The importance of having clean (and therefore reliable) data in any statistical project cannot be overstated. Dirty data, even with sound statistical practice, can be unreliable and can lead to producing results that suggest courses of action that are incorrect or that may even cause harm or financial loss. It has been stated that a data scientist spends nearly 90 percent of his or her time in the process of cleaning data and only 10 percent on the actual modeling of the data and deriving results from it.

So, just what is data cleaning?

Data cleaning is also referred to as data cleansing or data scrubbing and involves both the processes of detecting as well as addressing errors, omissions, and inconsistencies within a population of data.

This may be done interactively with data wrangling tools, or in batch mode through scripting. We will use R in this book as it is well-fitted for data science since it works with even very complex datasets, allows handling of the data through various modeling functions, and even provides the ability to generate visualizations to represent data and prove theories and assumptions in just a few lines of code.

During cleansing, you first use logic to examine and evaluate your data pool to establish a level of quality for the data. The level of data quality can be affected by the way the data is entered, stored, and managed.
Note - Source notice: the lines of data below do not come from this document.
(** X7: when the deletion of the artifact succeeds, nothing is left under
    [imagePath.new] at the end of the run, an error is returned, and, the
    failed step being the migration, the original holds what it held
    before the run. *)
Theorem rollback_leaves_no_artifact
    (imagePath device : string) (partition : Z) (newSize : string)
    (p : Proc World (Event World)) (i : nat) (d : Event World) :
  added p (Rev1.resizeAndExpandDisk imagePath device partition newSize p).2
    !! i = Some d →
  ev_argv d = Rev1.rmCmd (imagePath +:+ ".new") →
  cr_err (ev_res d) = None →
  contents
    (p_world (Rev1.resizeAndExpandDisk imagePath device partition newSize p).2)
    (imagePath +:+ ".new") = None
  ∧ (∃ msg,
       (Rev1.resizeAndExpandDisk imagePath device partition newSize p).1
       = Done (Some msg))
  ∧ (i = 2%nat →
     contents
       (p_world
          (Rev1.resizeAndExpandDisk imagePath device partition newSize p).2)
       imagePath
     = contents (p_world p) imagePath).
Proof.
  pose proof (new_path_differs imagePath) as Hnew.
  unfold_prog.
  repeat answer_step; trace_shape; intros Hi Hd Hok.
  all: positions Hi; simpl in Hd, Hok; try discriminate Hd;
    try discriminate Hok.
  all: cbn [fst snd p_world].
  all: match goal with
       | E : exec (Rev1.rmCmd ?q) ?w0 = _ |- _ =>
           pose proof (rm_removes World cleanup q w0) as Hrm;
           rewrite E in Hrm; specialize (Hrm eq_refl); cbn [snd] in Hrm
       end.
  all: split; [exact Hrm|]; split; [eexists; reflexivity|].
  all: try discriminate.
  intros _.
  repeat match goal with
         | E : exec (Rev1.createCmd _ _) _ = _ |- _ =>
             learn_hyp (create_keeps contract _ _ _ _ _ imagePath E Hnew)
         | E : exec (Rev1.resizeCmd _ _ _ _) _ = _ |- _ =>
             learn_hyp (resize_keeps contract _ _ _ _ _ _ _ imagePath E Hnew)
         | E : exec (Rev1.rmCmd _) _ = _ |- _ =>
             learn_hyp (rm_keeps contract _ _ _ _ imagePath E Hnew)
         end.
  congruence.
Qed.

End Rollback.

Lemma sim_cleanup : CleanupContract Sim.t.
Proof.
  split. intros p w. sim_answer. intros _. by rewrite lookup_delete_eq.
Qed.

Section Helpers.
Context {World : Type} `{Host World}.

Lemma notListed_decides (vmName : string) (vms : list string) :
  Rev1.notListed vmName vms = bool_decide (vmName ∉ vms).
Proof.
  destruct (Rev1.notListed vmName vms) eqn:L; symmetry.
  - apply bool_decide_eq_true. by apply notListed_true.
  - apply bool_decide_eq_false. apply notListed_false in L. tauto.
Qed.

(** X1: on an answer of [virsh list --name] for names that neither start
    nor end with a white space rune and hold no line feed, [isVMStopped]
    answers true exactly for the names that were not printed; with no VM
    running it still refuses the empty name. *)
Theorem stopped_iff_not_printed
    (vmName : string) (p : Proc World (Event World)) (names : list string) :
  Forall plainName names →
  cr_err (exec Rev1.listCmd (p_world p)).1 = None →
  cr_stdout (exec Rev1.listCmd (p_world p)).1 = virshNames names →
  (vmName ≠ "" →
   (Rev1.isVMStopped vmName p).1 = Done (bool_decide (vmName ∉ names)))
  ∧ (names = [] → vmName = "" →
     (Rev1.isVMStopped vmName p).1 = Done false)
  ∧ p_stdout (Rev1.isVMStopped vmName p).2 = p_stdout p.
Proof.
  intros Hall. unfold_prog.
  destruct (exec Rev1.listCmd (p_world p)) as [[[e|] so co] w];
    simpl; [discriminate|].
  intros _ ->. rewrite running_names_read_back by done.
  rewrite notListed_decides. split; [|split; [|reflexivity]].
  - intros Hvm. destruct names; [|reflexivity].
    assert (Hone : vmName ∉ [""]).
    { intros Hin. by apply list_elem_of_singleton in Hin. }
    rewrite (bool_decide_eq_true_2 _ Hone).
    by rewrite (bool_decide_eq_true_2 _ (not_elem_of_nil vmName)).
  - intros -> ->. reflexivity.
Qed.

(** X8: the functions the commands are built from always return to their
    caller: none of them ends the process, writes to standard error or
    reads standard input. *)
Theorem helpers_return_quietly
    (vmName memorySize imagePath device newSize : string)
    (cpuCount partition : Z) (p : Proc World (Event World)) :
  ((∃ r, (Rev1.getVMDisks vmName p).1 = Done r)
   ∧ p_stderr (Rev1.getVMDisks vmName p).2 = p_stderr p
   ∧ p_stdin (Rev1.getVMDisks vmName p).2 = p_stdin p)
  ∧ ((∃ r, (Rev1.isVMStopped vmName p).1 = Done r)
     ∧ p_stderr (Rev1.isVMStopped vmName p).2 = p_stderr p
     ∧ p_stdin (Rev1.isVMStopped vmName p).2 = p_stdin p)
  ∧ ((∃ r, (Rev1.resizeAndExpandDisk imagePath device partition newSize p).1
           = Done r)
     ∧ p_stderr (Rev1.resizeAndExpandDisk imagePath device partition
                   newSize p).2 = p_stderr p
     ∧ p_stdin (Rev1.resizeAndExpandDisk imagePath device partition
                  newSize p).2 = p_stdin p)
  ∧ ((∃ r, (Rev1.changeCPUCount vmName cpuCount p).1 = Done r)
     ∧ p_stderr (Rev1.changeCPUCount vmName cpuCount p).2 = p_stderr p
     ∧ p_stdin (Rev1.changeCPUCount vmName cpuCount p).2 = p_stdin p)
  ∧ ((∃ r, (Rev1.changeMemorySize vmName memorySize p).1 = Done r)
     ∧ p_stderr (Rev1.changeMemorySize vmName memorySize p).2 = p_stderr p
     ∧ p_stdin (Rev1.changeMemorySize vmName memorySize p).2 = p_stdin p).
Proof.
  repeat apply conj.
  all: unfold_prog; repeat answer_step; simpl;
    repeat case_match; simpl;
    first [reflexivity | eexists; reflexivity].
Qed.

End Helpers.

Ltac texts_differ :=
  let E := fresh "E" in
  intros E; apply (inj (String.app _)) in E; discriminate E.

Ltac lib_cases_quiet :=
  match goal with
  | |- context [Rev2.runDiskCommand ?fl ?vm ?q] =>
      let r := fresh "r" in
      let q' := fresh "q'" in
      let Hrun := fresh "Hrun" in
      destruct (Rev2.runDiskCommand fl vm q) as [r q'] eqn:Hrun;
      revert Hrun;
      unfold Rev2.runDiskCommand, Rev2.GetVMDiskPaths, Rev2.IsRunning,
        Rev2.VerifyDiskBelongsToVM, Rev2.ResizeAndExpandDisk, Rev2.called,
        bind, Print, Eprint, ret, Exit;
      repeat lib_step;
      simpl;
      intros [= <- <-]
  end;
  simpl;
  repeat rewrite <- (assoc_L (++));
  simpl;
  repeat erewrite added_app by reflexivity.

Section SecondRevision.
Context {Lib : Type} `{Rev2.Libvirtwrap Lib}.

(** X9: the second revision makes its calls in one fixed order, each at
    most once and all about the selected image: inventory (only without
    the image flag), running state, ownership, resize. *)
Theorem calls_follow_the_plan
    (fl : Flag.t) (vmName : string) (q : Proc Lib (Rev2.LibEvent Lib)) :
  map Rev2.le_call (added q (Rev2.runDiskCommand fl vmName q).2)
  `prefix_of`
  callPlan fl vmName
    (selectedPath fl (added q (Rev2.runDiskCommand fl vmName q).2 !! 0%nat)).
Proof.
  unfold callPlan, selectedPath. lib_cases.
  all: cbn [map Rev2.le_call Rev2.le_answer lookup list_lookup app].
  all: repeat case_bool_decide; try contradiction.
  all: cbn [app]; eexists; reflexivity.
Qed.

(** X10: unlike the first revision, the second tells a failed query from
    a running VM: a failed [IsRunning] or [VerifyDiskBelongsToVM] ends the
    run with exit status 1 and its own message, which is not the message
    for a running VM, and no further call is made. *)
Theorem failed_queries_are_named
    (fl : Flag.t) (vmName : string) (q : Proc Lib (Rev2.LibEvent Lib))
    (i : nat) (e : Rev2.LibEvent Lib) (err : string) :
  added q (Rev2.runDiskCommand fl vmName q).2 !! i = Some e →
  Rev2.le_answer e = Rev2.Truth (Err err) →
  (Rev2.runDiskCommand fl vmName q).1 = Exited 1
  ∧ length (added q (Rev2.runDiskCommand fl vmName q).2) = S i
  ∧ p_stderr (Rev2.runDiskCommand fl vmName q).2
    ≠ p_stderr q +:+ vmRunningText vmName
  ∧ ((∃ vm, Rev2.le_call e = Rev2.AskRunning vm)
     ∧ p_stderr (Rev2.runDiskCommand fl vmName q).2
       = p_stderr q +:+ "Failed to check VM status: " +:+ err +:+ LF
     ∨ (∃ vm f, Rev2.le_call e = Rev2.AskOwner vm f)
       ∧ p_stderr (Rev2.runDiskCommand fl vmName q).2
         = p_stderr q +:+ "Failed to verify disk ownership: " +:+ err
           +:+ LF).
Proof.
  lib_cases; intros Hi He.
  all: positions Hi; simpl in He; try discriminate He.
  all: simplify_eq.
  all: split; [reflexivity|]; split; [reflexivity|].
  all: split; [unfold vmRunningText; texts_differ|].
  all: first [left; split; [eexists; reflexivity | reflexivity]
             | right; split; [eexists _, _; reflexivity | reflexivity]].
Qed.
(** * Wikipedia Research Agent: the research pipeline and the summarizer

    A shallow embedding of [deep_research], [call_llm] and
    [generate_summary] of [Deep_research.py], with the values the code
    handles modelled the way the Python interpreter handles them: decoded
    JSON is dynamically typed, every operation on it can raise, and the
    outside world (clock, Wikipedia, the two LLM providers) is an oracle. *)

From Stdlib Require Import String Ascii Decimal DecimalString.
From Stdlib Require Import List ZArith QArith Bool Lia.
Import ListNotations.
Local Close Scope Q_scope.
Local Open Scope list_scope.

Set Implicit Arguments.
Set Warnings "-register-all".

(** ** Python values *)

Module Py.

(** A Python [str] is a sequence of code points. *)
Definition char := N.
Definition str := list char.

(** ASCII literals of the program text. *)
Definition lit (s : string) : str :=
  map N_of_ascii (list_ascii_of_string s).

Definition str_eqb (a b : str) : bool :=
  if list_eq_dec N.eq_dec a b then true else false.

(** [needle in haystack] on two strings: substring search. *)
Fixpoint starts_with (needle hay : str) : bool :=
  match needle, hay with
  | [], _ => true
  | _ :: _, [] => false
  | a :: needle', b :: hay' => N.eqb a b && starts_with needle' hay'
  end.

Fixpoint contains (needle hay : str) : bool :=
  starts_with needle hay ||
  match hay with
  | [] => false
  | _ :: hay' => contains needle hay'
  end.

(** [str(n)] for a non-negative counter. *)
Definition str_of_nat (n : nat) : str :=
  lit (NilEmpty.string_of_uint (Nat.to_uint n)).

(** [s.replace(old, new)] for one-character [old] and [new]. *)
Definition replace_char (old new : char) (s : str) : str :=
  map (fun c => if N.eqb c old then new else c) s.

(** [seq[:n]]: the first [n] items, and for a negative [n] all but the
    last [-n]. *)
Definition slice_to (A : Type) (n : Z) (l : list A) : list A :=
  if (0 <=? n)%Z then firstn (Z.to_nat n) l
  else firstn (length l - Z.to_nat (- n)) l.

(** What [json.loads] (and [Response.json()]) returns: [None], [bool],
    a number, [str], [list], or [dict] with string keys in insertion
    order (a [dict] has no two entries with the same key; nothing below
    relies on it).  Numbers are kept as integers: the code never computes
    with a decoded number, it only tests one for truth. *)
Inductive value : Type :=
| VNone
| VBool (b : bool)
| VNum (n : Z)
| VStr (s : str)
| VList (items : list value)
| VDict (entries : list (str * value)).

(** Built-in exceptions the operations below raise, all subclasses of
    [Exception]. *)
Inductive builtin := TypeError | KeyError | IndexError | AttributeError.

(** An exception is either one the interpreter raised on an operand, or
    one raised with an explicit message (by [requests], by [groq], or by
    the program's own [raise RuntimeError(...)]). *)
Inductive exn : Type :=
| Builtin (kind : builtin) (operand : value)
| Raised (message : str).

Inductive result (A : Type) : Type :=
| Ok (a : A)
| Raise (e : exn).
Arguments Ok {A} a.
Arguments Raise {A} e.

Definition bind_r (A B : Type) (m : result A) (k : A -> result B) : result B :=
  match m with
  | Ok a => k a
  | Raise e => Raise e
  end.

(** Code that also acts on the outside world threads a log [S] of what it
    did; a raised exception leaves the log as it was when raised. *)
Definition io (S A : Type) : Type := S -> result A * S.

Definition ret (S A : Type) (a : A) : io S A := fun s => (Ok a, s).

Definition raise (S A : Type) (e : exn) : io S A := fun s => (Raise e, s).

Definition bind (S A B : Type) (m : io S A) (k : A -> io S B) : io S B :=
  fun s =>
    match m s with
    | (Ok a, s') => k a s'
    | (Raise e, s') => (Raise e, s')
    end.

Definition lift (S A : Type) (r : result A) : io S A := fun s => (r, s).

Arguments ret {S A} a.
Arguments raise {S A} e.
Arguments lift {S A} r.

(** [try: body  except Exception as e: handler(e)] *)
Definition try_except (S A : Type) (body : io S A) (handler : exn -> io S A)
  : io S A :=
  fun s =>
    match body s with
    | (Ok a, s') => (Ok a, s')
    | (Raise e, s') => handler e s'
    end.

(** What the interpreter alone decides: the wording of built-in errors
    and [str()] of a container. *)
Record interpreter := {
  errmsg : builtin -> value -> str;
  repr : value -> str
}.

(** [str(e)] *)
Definition str_of_exn (py : interpreter) (e : exn) : str :=
  match e with
  | Builtin kind operand => errmsg py kind operand
  | Raised message => message
  end.

(** [f"{v}"]: a string is inserted as it is. *)
Definition format (py : interpreter) (v : value) : str :=
  match v with
  | VStr s => s
  | _ => repr py v
  end.

Fixpoint lookup (key : str) (entries : list (str * value)) : option value :=
  match entries with
  | [] => None
  | (k, v) :: rest => if str_eqb k key then Some v else lookup key rest
  end.

(** [bool(v)] *)
Definition truthy (v : value) : bool :=
  match v with
  | VNone => false
  | VBool b => b
  | VNum n => negb (n =? 0)%Z
  | VStr s => match s with [] => false | _ => true end
  | VList l => match l with [] => false | _ => true end
  | VDict d => match d with [] => false | _ => true end
  end.

Definition is_str (key : str) (v : value) : bool :=
  match v with
  | VStr s => str_eqb s key
  | _ => false
  end.

(** [key in v] for a string [key]. *)
Definition py_in (key : str) (v : value) : result bool :=
  match v with
  | VDict d => Ok (match lookup key d with Some _ => true | None => false end)
  | VList l => Ok (existsb (is_str key) l)
  | VStr s => Ok (contains key s)
  | _ => Raise (Builtin TypeError v)
  end.

(** [v[key]] for a string [key]. *)
Definition getitem (v : value) (key : str) : result value :=
  match v with
  | VDict d =>
      match lookup key d with
      | Some x => Ok x
      | None => Raise (Builtin KeyError v)
      end
  | _ => Raise (Builtin TypeError v)
  end.

(** [v[0]] *)
Definition first_item (v : value) : result value :=
  match v with
  | VList (x :: _) => Ok x
  | VList [] => Raise (Builtin IndexError v)
  | VStr (c :: _) => Ok (VStr [c])
  | VStr [] => Raise (Builtin IndexError v)
  | VDict _ => Raise (Builtin KeyError v)
  | _ => Raise (Builtin TypeError v)
  end.

(** [v[:n]].  Slicing a [dict] raises [TypeError] up to Python 3.11 and
    [KeyError] from 3.12 on; no handler here tells them apart. *)
Definition slice (v : value) (n : Z) : result value :=
  match v with
  | VStr s => Ok (VStr (slice_to n s))
  | VList l => Ok (VList (slice_to n l))
  | _ => Raise (Builtin TypeError v)
  end.

(** [v.get(key, default)] *)
Definition get (v : value) (key : str) (default : value) : result value :=
  match v with
  | VDict d =>
      Ok (match lookup key d with Some x => x | None => default end)
  | _ => Raise (Builtin AttributeError v)
  end.

(** [v.items()] *)
Definition items (v : value) : result (list (str * value)) :=
  match v with
  | VDict d => Ok d
  | _ => Raise (Builtin AttributeError v)
  end.

(** [v.replace(' ', '_')] *)
Definition replace_spaces (v : value) : result str :=
  match v with
  | VStr s => Ok (replace_char 32%N 95%N s)
  | _ => Raise (Builtin AttributeError v)
  end.

(** The items a [for] loop visits. *)
Definition iterate (v : value) : result (list value) :=
  match v with
  | VList l => Ok l
  | VStr s => Ok (map (fun c => VStr [c]) s)
  | VDict d => Ok (map (fun kv => VStr (fst kv)) d)
  | _ => Raise (Builtin TypeError v)
  end.

(** [len(v)] of a sized value, 0 for the others. *)
Definition len (v : value) : nat :=
  match v with
  | VStr s => length s
  | VList l => length l
  | VDict d => length d
  | _ => 0
  end.

(** A [try] whose handler returns a plain value: the whole never raises. *)
Definition catch (S A : Type) (body : io S A) (handler : exn -> A) (s : S)
  : A * S :=
  match body s with
  | (Ok a, s') => (a, s')
  | (Raise e, s') => (handler e, s')
  end.

End Py.

Declare Scope py_scope.
Delimit Scope py_scope with py.
Notation "x <- m ;; k" := (Py.bind m (fun x => k))
  (at level 61, m at next level, right associativity) : py_scope.
Notation "x <~ m ;; k" := (Py.bind_r m (fun x => k))
  (at level 61, m at next level, right associativity) : py_scope.

(** ** The research pipeline: [deep_research] *)

Module Research.
Import Py.
Local Open Scope py_scope.

(** One entry of [results["sources"]]. *)
Record source := {
  title : value;
  url : str;
  snippet : value
}.

(** The [results] dict once ["summary"] is set. *)
Record research_result := {
  query : str;
  sources : list source;
  summary : str
}.

(** [{"success": True, "data": ...}] or [{"success": False, "error": ...}] *)
Inductive outcome : Type :=
| Success (data : research_result)
| Failure (error : str).

(** The outside world of one run.  [clock k] is what the [k]-th call of
    [time.time()] returns, floating-point rounding left out;
    [search_get q n] is the decoded body of the search request for [q]
    with [srlimit = n], and [content_get k t] that of the content request
    for [titles = t] when [k] content requests went before; either raises
    when [requests.get] or [.json()] does.  The Streamlit calls
    ([st.spinner], [st.write]) only display and are left out. *)
Record world := {
  py : interpreter;
  clock : nat -> Q;
  search_get : str -> Z -> result value;
  content_get : nat -> value -> result value
}.

(** What a run did to the world: clock readings taken, search requests
    sent, and the titles of the content requests sent, oldest first. *)
Record effects := {
  ticks : nat;
  searches : nat;
  fetched : list value
}.

Definition untouched : effects :=
  {| ticks := 0; searches := 0; fetched := [] |}.

Definition time_time (w : world) : io effects Q :=
  fun e =>
    (Ok (clock w (ticks e)),
     {| ticks := S (ticks e); searches := searches e; fetched := fetched e |}).

Definition search_request (w : world) (q : str) (srlimit : Z)
  : io effects value :=
  fun e =>
    (search_get w q srlimit,
     {| ticks := ticks e; searches := S (searches e); fetched := fetched e |}).

Definition content_request (w : world) (titles : value) : io effects value :=
  fun e =>
    (content_get w (length (fetched e)) titles,
     {| ticks := ticks e; searches := searches e;
        fetched := fetched e ++ [titles] |}).

(** [now - start_time > time_limit] *)
Definition expired (start_time now : Q) (time_limit : Z) : bool :=
  negb (Qle_bool (now - start_time)%Q (inject_Z time_limit)).

(** [k1 in data and k2 in data[k1]] *)
Definition has_path (data : value) (k1 k2 : str) : result bool :=
  b <~ py_in k1 data ;;
  if b then (inner <~ getitem data k1 ;; py_in k2 inner) else Ok false.

(** The variables the fetch loop updates. *)
Record locals := {
  results_sources : list source;
  content_summary : list str;
  counter : nat
}.

Definition no_sources : locals :=
  {| results_sources := []; content_summary := []; counter := 1 |}.

Definition newlines : str := [10; 10]%N.

Definition wiki_prefix : str := lit "https://en.wikipedia.org/wiki/".

(** The display block of one accepted source. *)
Definition block (py : interpreter) (counter : nat) (title text : value)
  (url : str) : str :=
  str_of_nat counter ++ lit ". **" ++ format py title ++ lit "**" ++ newlines
  ++ format py text ++ newlines
  ++ [128279%N] ++ lit " Source: " ++ url ++ newlines
  ++ repeat 9472%N 80 ++ newlines.

(** The two appends and the increment of an accepted source. *)
Definition accept (py : interpreter) (title text : value) (url : str)
  (loc : locals) : locals :=
  {| results_sources :=
       results_sources loc
       ++ [{| title := title; url := url; snippet := text |}];
     content_summary :=
       content_summary loc ++ [block py (counter loc) title text url];
     counter := S (counter loc) |}.

(** [for page_id, page in ...items(): if "extract" in page: ... break] *)
Fixpoint scan_pages (py : interpreter) (title : value)
  (pages : list (str * value)) (loc : locals) : result locals :=
  match pages with
  | [] => Ok loc
  | (page_id, page) :: rest =>
      found <~ py_in (lit "extract") page ;;
      if found then
        extract <~ getitem page (lit "extract") ;;
        text <~ slice extract 1200 ;;
        underscored <~ replace_spaces title ;;
        Ok (accept py title text (wiki_prefix ++ underscored) loc)
      else scan_pages py title rest loc
  end.

(** What the loop does with a decoded content response. *)
Definition harvest (py : interpreter) (title content_data : value)
  (loc : locals) : result locals :=
  found <~ has_path content_data (lit "query") (lit "pages") ;;
  if found then
    q <~ getitem content_data (lit "query") ;;
    pages <~ getitem q (lit "pages") ;;
    entries <~ items pages ;;
    scan_pages py title entries loc
  else Ok loc.

(** The body of the inner [try]: nothing is appended before the last
    operation that can raise, so the handler resumes with the variables
    as they were. *)
Definition fetch_one (w : world) (title : value) (loc : locals)
  : io effects locals :=
  try_except
    (content_data <- content_request w title ;;
     lift (harvest (py w) title content_data loc))
    (fun _ => ret loc).

(** [for result in search_results[:max_urls]: ...] *)
Fixpoint fetch_loop (w : world) (start_time : Q) (time_limit : Z)
  (candidates : list value) (loc : locals) : io effects locals :=
  match candidates with
  | [] => ret loc
  | result :: rest =>
      now <- time_time w ;;
      if expired start_time now time_limit then ret loc
      else
        title <- lift (get result (lit "title") (VStr [])) ;;
        loc' <- fetch_one w title loc ;;
        fetch_loop w start_time time_limit rest loc'
  end.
Cleansing can involve correcting, replacing, or just removing data points or entire actual records.

Cleansing should not be confused with validating as they differ from each other. A validation process is a pass or fails process, usually occurring as the data is captured (time of entry), rather than an operation performed later on the data in preparation for an intended purpose.

As a data developer, one should not be new to the concept of data cleaning or the importance of improving the level of quality of data. A data developer will also agree that the process of addressing data quality requires a routine and regular review and evaluation of the data, and in fact, most organizations have enterprise tools and/or processes (or at least policies) in place to routinely preprocess and cleanse the enterprise data.

There is quite a list of both free and paid tools to sample, if you are interested, including iManageData, Data Manager, DataPreparator (Trifecta) Wrangler, and so on. From a statistical perspective, the top choices would be R, Python, and Julia.

Before you can address specific issues within your data, you need to detect them. Detecting them requires that you determine what would qualify as an issue or error, given the context of your objective (more on this later in this section).